Pour déterminer l’état d’esprit du sergent MacIntyre, ce qu’il savait du consentement ou de l’absence de consentement du [ltv M.], vous devez examiner le dossier de preuve dans son ensemble. Tenez compte de ce que le sergent MacIntyre et le [ltv M.] ont fait ou n’ont pas fait; comment le sergent MacIntyre et le [ltv M.] l’ont fait ou ne l’ont pas fait; ce que le sergent MacIntyre et [ltv M.] ont dit ou n’ont pas dit.

[…]

En l’espèce, les versions des deux principaux intéressés sont opposées en ce qui concerne ce qui a été fait et ce qui a été dit exactement. Je crois qu’il est juste de supposer que si vous en êtes à ce stade de l’analyse, c’est parce que vous n’ajoutez pas foi à la version du sergent MacIntyre. Sinon, vos délibérations seraient terminées.

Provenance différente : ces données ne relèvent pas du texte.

(** A coinbase is neither a zerocoin spend nor has one as first input. *)
Lemma last_part_decides t : decides (last_part params false t)
  (IsCoinBase t = true -> forall i, head (vin t) = Some i -> 2 <= size (scriptSig i) <= 150) tt.
Proof.
  unfold last_part. destruct (IsCoinBase t) eqn:E; cbn [andb].
  - eapply decides_iff; [|by apply decides_reject_if]. unfold IsCoinBase in E. destruct (vin t) as [|i [|? ?]]; try done.
    rewrite orb_false_iff, Z.gtb_ltb, !Z.ltb_ge. cbn [head]. split; [intros [? ?] _ j [= <-]; lia|intros Hc; specialize (Hc eq_refl i eq_refl); lia].
  - eapply decides_iff; [|by apply decides_reject_if]. split; [done|]. intros _. apply not_true_iff_false. intros (i & _ & Hi)%existsb_exists.
    rewrite andb_false_r in Hi. done.
Qed.
Lemma last_part_accepts fz t : accepts_only (last_part params fz t)
  (IsCoinBase t = true -> forall i, head (vin t) = Some i -> 2 <= size (scriptSig i) <= 150).
Proof.
  intros s a s' E Hc. eapply (decides_accepts _ _ _ (last_part_decides t)); [|done].
  unfold last_part in *. rewrite Hc in *. exact E.
Qed.
Lemma nonempty_iff {A} (l : list A) : Nat.eqb (length l) 0 = false <-> l <> [].
Proof. destruct l; cbn; [split; [done|intros H0; by destruct H0]|done]. Qed.
Lemma size_ok_iff t : (base_size t >? MAX_BLOCK_BASE_SIZE) = false <-> base_size t <= MAX_BLOCK_BASE_SIZE.
Proof. by rewrite Z.gtb_ltb, Z.ltb_ge. Qed.
Lemma CheckTransaction_decides t fr fw :
  decides (CheckTransaction params fVerifySignature tipHeight t false fr fw) (well_formed t) tt.
Proof.
  unfold CheckTransaction, well_formed. eapply decides_iff; cycle 1.
  - eapply (decides_bind _ _ _ _ tt); [by apply decides_reject_if|]. intros _. eapply (decides_bind _ _ _ _ tt); [by apply decides_reject_if|]. intros _.
    eapply (decides_bind _ _ _ _ tt); [by apply decides_reject_if|]. intros _. eapply decides_bind; [apply outs_loop_decides; lia|]. intros _.
    apply decides_skip. eapply (decides_bind _ _ _ _ tt); [apply dup_loop_decides|]. intros _. apply last_part_decides.
  - fold (base_size t). rewrite !nonempty_iff, size_ok_iff. unfold outs_ok. rewrite Z.add_0_l.
    assert (Forall (fun j => prevout j ∉ (∅ : gset COutPoint)) (vin t)) by (apply list.Forall_forall; intros j _; apply not_elem_of_empty). tauto.
Qed.
Lemma CheckTransaction_accepts t fz fr fw :
  accepts_only (CheckTransaction params fVerifySignature tipHeight t fz fr fw) (well_formed t).
Proof.
  unfold CheckTransaction, well_formed. eapply accepts_iff; cycle 1.
  - eapply accepts_bind; [apply accepts_reject_if|]. intros _ _. eapply accepts_bind; [apply accepts_reject_if|]. intros _ _.
    eapply accepts_bind; [apply accepts_reject_if|]. intros _ _. eapply accepts_bind; [apply outs_loop_accepts; lia|]. intros _ n.
    apply accepts_skip. intros _. eapply accepts_bind; [eapply decides_accepts, dup_loop_decides|]. intros _ _. apply last_part_accepts.
  - fold (base_size t). rewrite !nonempty_iff, size_ok_iff. unfold outs_ok. rewrite Z.add_0_l. tauto.
Qed.

(** The sum of the outputs neither throws nor wraps. *)
Lemma GetValueOut_total_loop l v : 0 <= v -> Forall (fun o => 0 <= nValue o) l -> v + total l < 2 ^ 62 -> GetValueOut_loop l v = Some (v + total l).
Proof.
  revert v. induction l as [|o l IH]; intros v Hv Hl Hs; cbn [GetValueOut_loop total] in *; [f_equal; lia|].
  apply Forall_cons_iff in Hl as [Ho Hl]. pose proof (total_nonneg l Hl). rewrite i64_small by lia.
  destruct (Z.ltb_spec (nValue o) 0); [lia|]. destruct (Z.ltb_spec (v + nValue o) v); [lia|]. rewrite IH by (done || lia). f_equal. lia.
Qed.
Lemma GetValueOut_total (t : CMutableTransaction) : outs_ok (vout t) -> GetValueOut t = Some (total (vout t)) /\ 0 <= total (vout t).
Proof.
  intros [Ho Hs]. pose proof (total_nonneg _ Ho). split; [|done]. unfold GetValueOut. rewrite GetValueOut_total_loop by (done || lia). f_equal.
Qed.
Lemma distinct_NoDup l : inputs_distinct l -> Forall (fun i => IsZerocoinSpend (scriptSig i) = false) l -> NoDup (map prevout l).
Proof.
  induction 1 as [|i l Hi Hl IH]; intros Hz; cbn [map]; [constructor|]. apply Forall_cons_iff in Hz as [Hz Hl'].
  constructor; [|by apply IH]. intros (j & He & Hj)%list_elem_of_fmap. rewrite list.Forall_forall in Hi.
  rewrite (Hi j Hj He) in Hz. done.
Qed.
End check_laws.

(** Two transactions that should not pass: one lists its only input twice, the other has a
    null prevout beside a proper one. *)
Definition zc_input : CTxIn := mkTxIn (mkOutPoint (replicate 32 7) 0) [OP_ZEROCOINSPEND] 0 [].
Definition repeated : CMutableTransaction := mkTx 1 [zc_input; zc_input] [mkTxOut 0 [81] (-10)] [] 0.
Definition null_beside : CMutableTransaction :=
  mkTx 1 [null_txin; mkTxIn (mkOutPoint (replicate 32 7) 0) [] 0 []] [mkTxOut 0 [81] (-10)] [] 0.
Lemma repeated_well_formed params : 0 <= MaxMoneyOut params -> well_formed params repeated.
Proof.
  intros Hm. unfold well_formed. split_and!; try done.
  - split; [by repeat constructor|done].
  - repeat constructor.
Qed.
Lemma null_beside_well_formed params : 0 <= MaxMoneyOut params -> well_formed params null_beside.
Proof.
  intros Hm. unfold well_formed. split_and!; try done.
  - split; [by repeat constructor|done].
  - repeat constructor. done.
Qed.
Lemma rejected_not_valid s s' : rejected s s' -> IsValid s' = false.
Proof. intros (l & r & _ & ->). unfold DoS, IsValid. by destruct (mode s). Qed.

(** C9: what [CheckTransaction] accepts, for any zerocoin component and any limit on money
    below 2^62.  Without zerocoin it accepts exactly the well-formed transactions (inputs,
    outputs, a size within the limit, outputs that are not negative and sum up to at most the
    limit, no input listed twice, a coinbase script of 2 to 150 bytes) and leaves the state as
    it was; every other transaction is refused with the code of an invalid transaction and a
    penalty, and the state is not valid any more.  With zerocoin it still accepts only
    those.  For an accepted transaction [GetValueOut] does not throw, its sum is in
    [MoneyRange], and, unless a script begins a zerocoin spend, no input occurs twice.  But an
    input whose script begins with OP_ZEROCOINSPEND may be repeated whatever it spends, and
    without zerocoin a null prevout beside other inputs is not refused. *)
Theorem CheckTransaction_correct `{ZerocoinChecks} (params : CChainParams) (fVerifySignature : bool) (tipHeight : Z)
    (fr fw : bool) (s : CValidationState) : 0 <= MaxMoneyOut params < 2 ^ 62 ->
  let run t fz := CheckTransaction params fVerifySignature tipHeight t fz fr fw s in
  (forall t : CTransaction, well_formed params t -> run t false = (Some tt, s)) /\
  (forall t : CTransaction, ~ well_formed params t -> exists s', run t false = (None, s') /\ rejected s s' /\ IsValid s' = false) /\
  (forall (t : CTransaction) fz, fst (run t fz) = Some tt -> well_formed params t /\
    (exists v, GetValueOut t = Some v /\ MoneyRange params v = true) /\
    (Forall (fun i => IsZerocoinSpend (scriptSig i) = false) (vin t) -> NoDup (map prevout (vin t)))) /\
  (exists t, run t false = (Some tt, s) /\ ~ NoDup (map prevout (vin t)) /\ Forall (fun i => OutPoint_IsNull (prevout i) = false) (vin t)) /\
  (exists t, run t false = (Some tt, s) /\ IsCoinBase t = false /\ Exists (fun i => OutPoint_IsNull (prevout i) = true) (vin t)).
Proof.
  intros Hm run.
  assert (Hgood : forall t : CTransaction, well_formed params t -> run t false = (Some tt, s)).
  { intros t Hw. destruct (CheckTransaction_decides params fVerifySignature tipHeight Hm t fr fw s) as [[_ E]|[Hn _]]; done. }
  split; [done|split; [|split; [|split]]].
  - intros t Hn. destruct (CheckTransaction_decides params fVerifySignature tipHeight Hm t fr fw s) as [[Hw _]|[_ (s' & E & Hr)]]; [done|].
    exists s'. split; [done|split; [done|by eapply rejected_not_valid]].
  - intros t fz E. destruct (run t fz) as [r s'] eqn:R. cbn in E. subst r.
    assert (Hw : well_formed params t) by by eapply (CheckTransaction_accepts params fVerifySignature tipHeight Hm t fz fr fw s).
    split; [done|]. destruct Hw as (_ & _ & _ & Ho & Hd & _). destruct (GetValueOut_total params Hm t Ho) as [Hv Hp]. split.
    + eexists. split; [done|]. unfold MoneyRange. destruct Ho as [_ Ho]. lia.
    + by apply distinct_NoDup.
  - exists (mkCTx hash_zero repeated). split; [apply Hgood, repeated_well_formed; lia|split].
    + cbn. intros [Hn _]%list.NoDup_cons. apply Hn. left.
    + by repeat constructor.
  - exists (mkCTx hash_zero null_beside). split; [apply Hgood, null_beside_well_formed; lia|split; [done|]]. by left.
Qed.

Definition no_zerocoin : ZerocoinChecks := {| CheckZerocoinMint := fun _ _ _ s => (false, s); CheckZerocoinSpend := fun _ _ _ s => (false, s) |}.
Lemma CheckTransaction_correct_witness : 0 <= MaxMoneyOut CMainParams < 2 ^ 62 /\
  exists s, CheckTransaction (H := no_zerocoin) CMainParams true 0 (mkCTx hash_zero CMutableTransaction_default) false false false CValidationState_new = (None, s) /\
    nDoS s = 10.
Proof.
  assert (Hm : 0 <= MaxMoneyOut CMainParams < 2 ^ 62) by done. split; [exact Hm|].
  destruct (CheckTransaction_correct (H := no_zerocoin) CMainParams true 0 false false CValidationState_new Hm) as (_ & Hbad & _).
  destruct (Hbad (mkCTx hash_zero CMutableTransaction_default)) as (s & E & _ & _); [by intros []|]. exists s. split; [exact E|].
  cbv in E. by injection E as <-.
Defined.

Le [ltv M.] a témoigné qu’elle avait constaté à son réveil la présence du sergent MacIntyre, allongé nu dans son lit, sans y avoir été invité. Selon la poursuite, le sergent MacIntyre s’est infiltré dans la chambre en utilisant une clé volée, s’est déshabillé près du lit et s’est glissé entre les draps. Si vous croyez que le sergent MacIntyre est entré dans la chambre du [ltv M.] sans y avoir été invité, de cette manière ou autrement, vous ne devriez pas avoir de difficulté à conclure que le sergent MacIntyre savait que le [ltv M.] n’avait pas consenti à la force qu’il a initialement appliquée lorsqu’il a pressé son corps nu contre le sien.

En outre, si vous croyez que le [ltv M.] a dit « non » au sergent MacIntyre au moins 15 fois, ou même une seule fois, tout en repoussant le bras du sergent, vous n’aurez aucune difficulté à conclure qu’une telle expression de non-consentement obligeait le sergent MacIntyre à s’assurer qu’elle avait véritablement changé d’avis avant de poursuivre des actes d’intimité […] Poursuivre le contact sexuel après que quelqu’un a dit « non », constitue à tout le moins de l’insouciance et pourrait vous amener à conclure que le sergent MacIntyre savait que le [ltv M.] n’avait pas consenti à la force qu’il a appliquée.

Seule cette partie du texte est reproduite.